By Harry Jay Knowles
July 14, 1997: Ahhhhh. The gentle lap of water against skin provides cool comfort on this hot, summer night. But the calm is not to last. I'm being watched. Carefully, I turn around.... Out of the dark veil of night emerges a crowd of hundreds of kids floating in the water, bobbing up and down, all wearing tell-tale cardboard glasses. As my eyes recover from the shock, even more terrifying oddities come into focus: A six foot red lobster! A pink and black shark! A steel belted tire! A girl with flamingo wings! A seven-foot alligator! And a three-foot alligator wrapped around an innocent child! All wearing cardboard glasses!! While watching a 3-D presentation of Revenge of the Creature at the Austin Parks & Recreation's Summer Splash Party Movie Night, I couldn't help but think about that infamous photograph from the Fifties depicting an audience of moviegoers all wearing identical red-and-blue 3-D glasses.
Screams of hundreds of young children pierced the night air. Red-and-blue eyed lenses were all intently focused on the action taking place on the screen. Looming over us all, the "Gillman" -- the Creature -- was back from his lagoon for second helpings.
Surreal doesn't even begin to cover it.
Austin prides itself on its wide array of movie viewing options and fabulous swimming holes. But who in his or her right mind would bring these two seemingly unlikely elements together?
It took Jim Maloy of Feature Film Service, Austin's only16mm film rental firm, to marry the two favorite summer pasttimes. Maloy began renting movies back in 1950.
Some of my earliest film memories came from the times my parents rented 16mm films like Hoppity Goes to Town from Maloy's company. Later, Maloy's film series at Zilker Park brought us Close Encounters of the Third Kind under the starlit sky. The series began in 1977 and lasted through one move (to Northwest Park) until 1994. That year, Austin's Parks & Recreation Aquatics office called Maloy to propose a new approach to summer film. Now, he brings us the wettest theatres in town, and it isn't from spilled drinks.
Last year's presentation of Creature From the Black Lagoon was a unique treat. The very concept of seeing that particular film while submerged in water brought a grin from ear to ear, but when I heard it was in 3-D -- Wow! Somehow the concept works. Things that would normally be distractions to movie watching only add to the Splash experience.

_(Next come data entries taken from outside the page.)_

Lemma holds_start o : (0 < length (iov o))%nat -> (0 < length (msglist o))%nat -> exists o', reset_output oom o = Some (true, o') /\ holds o' [] /\
  is_udp o' = is_udp o /\ (is_udp o = true -> request_id o' = request_id o).
Proof.
  intros H1 H2. destruct (is_udp o) eqn:Hu.
  - destruct (reset_udp oom Hoom o H1 H2 Hu) as (o' & E & Ho & Hc). exists o'. pose proof (request_reset oom o _ Hu E) as Hq. pose proof Ho as (_ & _ & _ & Hu').
    split_and!; try done. unfold holds. rewrite Hu'. split; [done|]. exists [], [udp_room]. split; [done|]. constructor.
  - destruct (reset_tcp oom o H1 H2 Hu) as (o' & E & Hb & Hu' & Hc). exists o'. split_and!; try done. unfold holds. rewrite Hu'. split; [done|].
    by exists [[]].
Qed.
Lemma holds_add o ps b len : holds o ps -> b <> Null -> 0 <= len -> exists o', add_iov oom b len o = Some (true, o') /\ holds o' (ps ++ [(b, len)]) /\
  is_udp o' = is_udp o /\ (is_udp o = true -> request_id o' = request_id o).
Proof.
  intros [Hc Ho] Hb Hl. destruct (is_udp o) eqn:Hu.
  - destruct Ho as (us & v & Ho & Hcut). destruct (add_iov_datagrams oom Hoom b len o us v Hb Ho Hl) as (o' & us' & v' & p & E & Ho' & Hc' & Hp & Hpc).
    pose proof (request_add oom b len o _ Hu E) as Hq. pose proof Ho' as (_ & _ & _ & Hu'). exists o'. split_and!; try done. unfold holds. rewrite Hu'.
    split; [congruence|]. exists us', v'. split; [done|]. rewrite Hp. by constructor.
  - destruct Ho as (vs & Hbd & Hne & He). destruct (add_iov_tcp oom o vs b len Hbd Hne Hu) as (ok & o' & vs' & E & Hb' & Hne' & Hu' & Hc' & He' & Hok).
    destruct (Hok Hoom) as [-> _]. exists o'. split_and!; try done. unfold holds. rewrite Hu'. split; [congruence|]. exists vs'. split_and!; try done.
    by rewrite He', He, map_app.
Qed.
Lemma holds_tried b o ps : holds o ps -> holds (tried b o) ps.
Proof.
  intros [Hc Ho]. split; [done|]. cbn [is_udp tried]. destruct (is_udp o) eqn:Hu.
  - destruct Ho as (us & v & (Hb & Hd & Hm & Hu1) & Hcut). exists us, v. split; [|done]. split_and!; try done. by destruct Hb; split.
  - destruct Ho as (vs & Hb & Hne & He). exists vs. split_and!; try done. by destruct Hb; split.
Qed.
(* ===== verification/McGet.v ===== *)
(** The commands get, gets, gat and gats of the ASCII protocol (src/memcached-sr/memcached.c):
    the keys are fetched one after the other, every hit adds a header, the key and the
    value to the outgoing messages, and the items stay referenced until the messages are
    sent.

    A connection is its [client] side, its outgoing messages, the items and the suffix
    buffers it holds.  [oom] says which reallocations fail, [no_suffix n] that the object
    cache has no buffer for the [n]-th suffix, and [room n] which bump buffer takes the
    [n]-th fetch.  Detailed statistics are off, and there is no external storage;
    [add_chunked] stands for [add_chunked_item_iovs]. *)
From S2P Require Import Prelude McItoa McUtil McItem McAssoc McLru McSlabs McItems McItemStore McPayload McItemOps McItemHistory.
From S2P Require Import McStore McToken McProto McOutput.

Definition SUFFIX_SIZE : nat := 50.
Definition IT_REFCOUNT_LIMIT : Z := 60000.
(* ===== verification/McConn.v ===== *)
(** A client connection (src/memcached-sr/memcached.c): the read buffer, the parser of
    command lines, [process_command] and the state machine [drive_machine] that moves
    between reading, executing, storing values and writing.

    The kernel's side of the socket is a list of segments: bytes that have arrived, after
    each other, and the places where a read finds nothing or fails.  [Bytes []] is the
    end of the stream; over UDP a segment is a datagram.  The answers to writes and to
    changes of the event are lists too.  [log] is no state of the program: it records what
    the connection did with the bytes it was given.

    The machine is the one of a client that speaks the ASCII protocol, without
    authentication, external storage and TLS; listening sockets are not modelled.  [other]
    stands for the handlers of commands that are not modelled, [orc n] for what the [n]-th
    command meets in the allocator.  [None] is behaviour outside the model: an access
    outside the arrays, a value of several chunks, the binary protocol. *)
From S2P Require Import Prelude McItoa McUtil McItem McAssoc McSlabs McItems McItemStore McPayload McItemOps McItemHistory.
From S2P Require Import McStore McToken McProto McOutput McGet.

Definition DATA_BUFFER_SIZE : nat := 2048.
Definition ITEM_LIST_INITIAL : nat := 200.
Definition IOV_LIST_INITIAL : nat := 400.
Definition MSG_LIST_INITIAL : nat := 10.
Definition READ_BUFFER_HIGHWAT : nat := 8192.
Definition ITEM_LIST_HIGHWAT : nat := 400.
Definition IOV_LIST_HIGHWAT : nat := 600.
Definition MSG_LIST_HIGHWAT : nat := 100.
Definition PROTOCOL_BINARY_REQ : Z := 128.

(** ** The socket *)

Inductive segment := Bytes (bs : list Z) | Block | Broken.
Inductive read_result := Got (bs : list Z) | WouldBlock | ReadFailed.
Definition sock_read (avail : nat) (k : list segment) : read_result * list segment :=
  match k with
  | [] => (WouldBlock, [])
  | Bytes bs :: k => (Got (take avail bs), if (length bs <=? avail)%nat then k else Bytes (drop avail bs) :: k)
  | Block :: k => (WouldBlock, k)
  | Broken :: k => (ReadFailed, k)
  end.
(** A datagram is read whole; what does not fit is lost. *)
Definition sock_recv (size : nat) (k : list segment) : read_result * list segment :=
  match k with
  | [] => (WouldBlock, [])
  | Bytes bs :: k => (Got (take size bs), k)
  | Block :: k => (WouldBlock, k)
  | Broken :: k => (ReadFailed, k)
  end.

Let me set this up. You know how movie theatres are quiet places for movie worship? The respectfully quiet audience (if you're lucky) watches a gigantic screen and listens in awe to the acoustic wonders of a Digital THX auditorium. Well, you will not find a more fidgety group of noise-makers at a screening of a film anywhere than at a Splash bash. At last year's Creature showing, you could barely hear the film; there was a constant barrage of shrill screams, splashes of water, and... it was incredible. Here was a 40-year-old film that had found its audience again. So, the mean age was about 13, but who cares?
The energy level was contagious. The kids were genuinely terrified, as if William Castle were buzzing each and every one of them. It takes a master of concentration to follow the film in normal circumstances, but this enthusiastic audience was thrilled every minute.
At previous Splashes, I've seen Jaws, Pocahontas, and The Lion King. This year we have the joy of seeing Revenge of the Creature, Willy Wonka & the Chocolate Factory, Freaky Friday, The Goofy Movie, and Captain Ron. Personally, the bonus of seeing a water-themed film really heightens the experience. Perhaps future Spashes might bring more water classics like Piranha, 20,000 Leagues Under the Sea, The Abyss, Hitchcock's Lifeboat, A Night to Remember, or Treasure Island.
If you haven't seen a film from the vantage point of a local swimming pool, then you are depriving yourself of one of the most unique film experiences you will ever have. Put your head back in the water and enjoy the haunting echo of the movie's sound combined with the giddy squeals of the splashing audience. It's one fluid film experience.